そういえば、頭突きで一世風靡したサッカーのジダンも、フランスのアルジェリア系ベルベル人ですね。

次も伝統的なシャウイ音楽の曲だそうで、<ジェミラの祭り>という意味でしょうか。
Houria Aichi - festival de Djemila
ビデオに映る会場では、数人の人々が踊っている。日本には阿波踊りが有りますが、アルジェリアのベルベル人はこんな音楽で一踊りです。

さて(如何にも取ってつけたように)、これを聞きながら、大学生の時、時々、聞いたブリジット・フォンテーヌの<ラジオの様に>という曲を思い出したりします。この彼女のアルバムの音楽を担当している人はアルジェリア人だったように記憶しております。
Brigitte Fontaine - Comme a la radio
大学の4年頃でしょうか、暇を持て余したK君と僕は、K君の下宿のちょっとすり切れた畳に寝そべりながら、こんな音楽を聞きながらポリポリと腹でも掻いていたのかしらん。あの時、大阪出身のK君が作ったお好み焼きは、メリケン粉と刻んだキャベツだけでした。それに東京のブルドックソースをかけただけ。でも、腹の足しにはなったか。

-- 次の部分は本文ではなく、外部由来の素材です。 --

(** * TradeDataResampler: a shallow embedding of [sampler.py]

    The class [TDResampler] wraps a pandas [DataFrame] indexed by time and
    offers five operations on it: [convert_tz], [resample], [apply_cutoff],
    [apply_precision] and [write_csv].  The methods are embedded as
    computations in a state-and-exception monad over the object's fields,
    the heap of Python list objects the caller shares with it, the logger
    and the disk.  The pandas, pytz and dateutil calls the methods make are
    embedded as functions over a table of rows; what only a time zone
    database, a date parser or the file system can answer is a field of
    [Environment]. *)

From Stdlib Require Import ZArith String List Bool Lia.
From stdpp Require Import base option list gmap strings numbers sorting.

Local Open Scope Z_scope.

(** ** What the libraries are asked *)

(** A grid of bin edges on the wall clock, as a pandas offset lays it out:
    [edge k] is the k-th edge and [bin w] the k with
    [edge k <= w < edge (k+1)].  [right_default] tells which side the offset
    closes and labels when [resample] is not told; [super_daily] holds for
    offsets coarser than a day, whose right-closed bins run to the end of the
    edge's day. *)
Record Grid := {
  bin : Z → Z;
  edge : Z → Z;
  right_default : bool;
  super_daily : bool
}.

(** A quoted date as pandas reads it, [Timestamp(text)]: a reading of the
    wall clock when the text names no offset from UTC, an instant when it
    names one. *)
Inductive Timestamp := Naive (w : Z) | Aware (t : Z).

(** Time is counted in microseconds: since 1970-01-01T00:00 for a time
    stamp, since midnight for a time of day. *)
Class Environment := {
  (** [pytz.timezone name] succeeds *)
  tz_known : string → bool;
  (** the instant a wall-clock reading of the zone denotes; [None] where the
      reading is ambiguous or does not exist *)
  tz_localize_wall : string → Z → option Z;
  (** the wall-clock reading of an instant in the zone *)
  wall_clock : string → Z → Z;
  (** the instant of a bin edge given on the wall clock of the zone *)
  bin_instant : string → Z → Z;
  (** [Timestamp(text)] for the quoted date of a query; [None] where the
      text cannot be parsed *)
  parse_datetime : string → option Timestamp;
  (** the offsets other than the day and the weeks *)
  other_offset : string → option Grid;
  (** the operating system lets a file be written at the path *)
  can_write : string → bool
}.

(** The point of the index a quoted date of a query denotes, for an index of
    the given zone: a date without an offset against an index without a
    zone, a date with an offset against an index with a zone.  [None] where
    pandas cannot parse the date or refuses the comparison. *)
Definition date_literal `{Environment} (tzo : option string) (date : string) : option Z :=
  match parse_datetime date, tzo with
  | Some (Naive w), None => Some w
  | Some (Aware t), Some _ => Some t
  | _, _ => None
  end.

(** The arithmetic of the cells: [v_leb] orders them, [v_add] adds,
    [v_div] divides a sum by a count and [v_round] rounds to a number of
    decimal places; [None] is the NaN that numpy's rounding comes to where
    ten to the number of places is no finite float. *)
Class Numeric (V : Type) := {
  v_zero : V;
  v_add : V → V → V;
  v_leb : V → V → bool;
  v_div : V → positive → V;
  v_round : Z → V → option V
}.

(** ** Python values *)

Definition loc := positive.

Inductive Exception :=
  | UnknownTimeZoneError
  | InvalidTimeError
  | TypeError
  | ValueError
  | AttributeError
  | KeyError (key : string)
  | OSError
  | OverflowError
  | SystemExit (code : Z).

(** What a call comes to: it returns, it raises, or ([Stuck]) the model has
    no step to take: a reference to no list object, or a loop that outran
    its bound. *)
Inductive Outcome (A : Type) :=
  | Return (a : A)
  | Raise (e : Exception)
  | Stuck.
Arguments Return {A} a.
Arguments Raise {A} e.
Arguments Stuck {A}.

Inductive AggFn := AggFirst | AggLast | AggMin | AggMax | AggSum | AggMean.

Inductive Side := SideLeft | SideRight.

(** The keyword arguments of [DataFrame.resample] the model reads. *)
Record ResampleParams := {
  closed : option Side;
  label : option Side
}.

Inductive Level := DEBUG | WARNING | ERROR.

こちらは段々と夏から秋へと移行しておりますが、まだ夏の彩が残っている間に、こんな沙漠の音楽を聞いて過ごしております。サキソフォン、ベンディルと呼ばれるハンドドラム、ウード、拍手というシンプルな構成ですが、エキサイティングな曲が奏でられます。
Houria Aichi

今回のテーマ曲:
Canned Heat - Going Up The Country


上の歌なんぞを聞いていると、<(北部の)水がワインの様に美味しい所に移ろう>とかってぇのが出て来ます。上の"Going up the country"は南部から北部に移るという意味でしょう。水は山間部の多い北部の方が質が、南部よりも宜しいようですね。
僕も今回の引っ越しでそれが分かるような体験をしております。今回、北部から移り住んだバージニア州の町は、蛇口から飲む水が美味しくないので、もっぱら浄水ポットを使っています。

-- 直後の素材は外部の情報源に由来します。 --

(** * pdf_reader_9000: the annotation command engine

    A shallow embedding of [core/pdf_document.py], [core/command.py] and of the
    selection-to-rectangle loop of [ui/main_window.py], followed by the
    properties of the specification that are settled on it.  The embedding
    then extends to the saved annotations of a session, the text search and
    the document search of [ui/main_window.py] and to the selection handling
    of [ui/pdf_display_widget.py], with further properties of the code.

    Conventions of the embedding.
    - Python [float] is IEEE binary64: coordinates are primitive floats and
      [rect.x0 -= 1] is the floating-point subtraction.
    - Python [int] is [Z]; [len(l)] is [Z.of_nat (length l)].
    - [fitz.Rect] objects are mutable and shared between a command and the
      records it creates, so they live in a heap ([list Rect], an object is
      its position) and are referred to by location.
    - Annotation dicts are never mutated after creation, and a command
      object is held by one stack entry at a time, so records and commands
      are plain values threaded through the calls.
    - The dicts of [to_dict] have fixed keys; they are records whose fields
      are the keys in the order of the dict literal.
    - A method that can raise returns a [result]. *)

From Stdlib Require Import ZArith List String Ascii Strings.Byte Bool Lia.
From Stdlib Require Import Numbers.Cyclic.Int63.Uint63.
From Stdlib Require Import Floats.PrimFloat Floats.FloatOps Floats.SpecFloat.
From stdpp Require Import base tactics option list list_numbers sorting.

Local Open Scope Z_scope.

(** ** Python values and list operations *)

Module Py.

Inductive exn : Type :=
| TypeError
| ValueError
| OverflowError
| ZeroDivisionError
| IndexError.

Inductive result (A : Type) : Type :=
| Ok (a : A)
| Raise (e : exn).
Arguments Ok {A} a.
Arguments Raise {A} e.

Definition len {A} (l : list A) : Z := Z.of_nat (length l).

(** [list.insert(idx, x)]: a negative index counts from the end, and the
    position is clamped to [0 .. len]. *)
Definition insert_pos {A} (idx : Z) (l : list A) : nat :=
  if idx <? 0 then Z.to_nat (Z.max 0 (len l + idx))
  else Z.to_nat (Z.min idx (len l)).

Definition insert {A} (idx : Z) (x : A) (l : list A) : list A :=
  take (insert_pos idx l) l ++ x :: drop (insert_pos idx l) l.

(** [list.pop()] on a non-empty list: the last element and the rest. *)
Fixpoint pop {A} (l : list A) : option (A * list A) :=
  match l with
  | [] => None
  | x :: l' =>
      match pop l' with
      | None => Some (x, [])
      | Some (y, r) => Some (y, x :: r)
      end
  end.

(** [l[i]] with Python's negative indexing. *)
Definition getitem {A} (l : list A) (i : Z) : result A :=
  let j := if i <? 0 then len l + i else i in
  if j <? 0 then Raise IndexError
  else match l !! Z.to_nat j with
       | Some x => Ok x
       | None => Raise IndexError
       end.

(** [int(f)] on a float: truncation toward zero. *)
Definition int_of_float (f : float) : result Z :=
  match Prim2SF f with
  | S754_zero _ => Ok 0
  | S754_infinity _ => Raise OverflowError
  | S754_nan => Raise ValueError
  | S754_finite s m e =>
      let mag := if 0 <=? e then Z.pos m * 2 ^ e
                 else Z.shiftr (Z.pos m) (- e) in
      Ok (if s then - mag else mag)
  end.

(** [a > f] for an int [a] and a float [f]: Python compares the exact
    values. *)
Definition int_gt_float (a : Z) (f : float) : bool :=
  match Prim2SF f with
  | S754_zero _ => 0 <? a
  | S754_infinity s => s
  | S754_nan => false
  | S754_finite s m e =>
      let v := if s then Z.neg m else Z.pos m in
      if 0 <=? e then v * 2 ^ e <? a else v <? a * 2 ^ (- e)
  end.

(** [min(xs)] and [max(xs)] on a non-empty sequence of floats: the first
    element is kept until a later one compares strictly below (above). *)
Definition min_from (x : float) (xs : list float) : float :=
  fold_left (fun m y => if PrimFloat.ltb y m then y else m) xs x.

Definition max_from (x : float) (xs : list float) : float :=
  fold_left (fun m y => if PrimFloat.ltb m y then y else m) xs x.

End Py.

Import Py.

(** ** Values of the external libraries *)

(** A [fitz.Rect]: four float attributes. *)
Record Rect : Type := mkRect { x0 : float; y0 : float; x1 : float; y1 : float }.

昔、ミシシッピなどの南部では井戸から水を取っていたそうですが、飲み水には適さず、水がサビや硫黄の匂いがしたとかという話を聞きます。例えば、ジミー・ロジャースが1927年に吹き込んだ<Blue Yodel>の歌詞でも、<(水が)テレピン油の様な味>というフレーズが出て来ます。
Jimmie Rodgers‐Blue Yodel
<オイラ、チェリーワインの様な美味しい水が飲める所に行くんだ、ジョージアの水はテレピンみたいな味だから>。

南部では、夏には水代わりに西瓜を食べてたそうで、綿花摘みなどの重労働を行う人々には、水分とカリウムなどの補給が出来て疲労の回復にもなったことでしょう。そんな南部から、仕事を求めて、上水道が敷かれている北部のシカゴやデトロイトなどに移った人々は、ミシガン湖を水源とする水の良さに驚いたと思います。

僕が、少し前まで住んでいた町はペンシルバニア州ピッツバーグから北へ30キロほど離れた所に有って、水源は貯水池でしたが、池どころか湖並みに大きくて、水道水といえども味が良かった。夏は冷たくて、そのまま蛇口からごくごくと美味しく飲めました。近くに大きな公園があったのですが、そこら辺の小さな川でも鱒釣りが出来るほど水がきれいな場所だったんです。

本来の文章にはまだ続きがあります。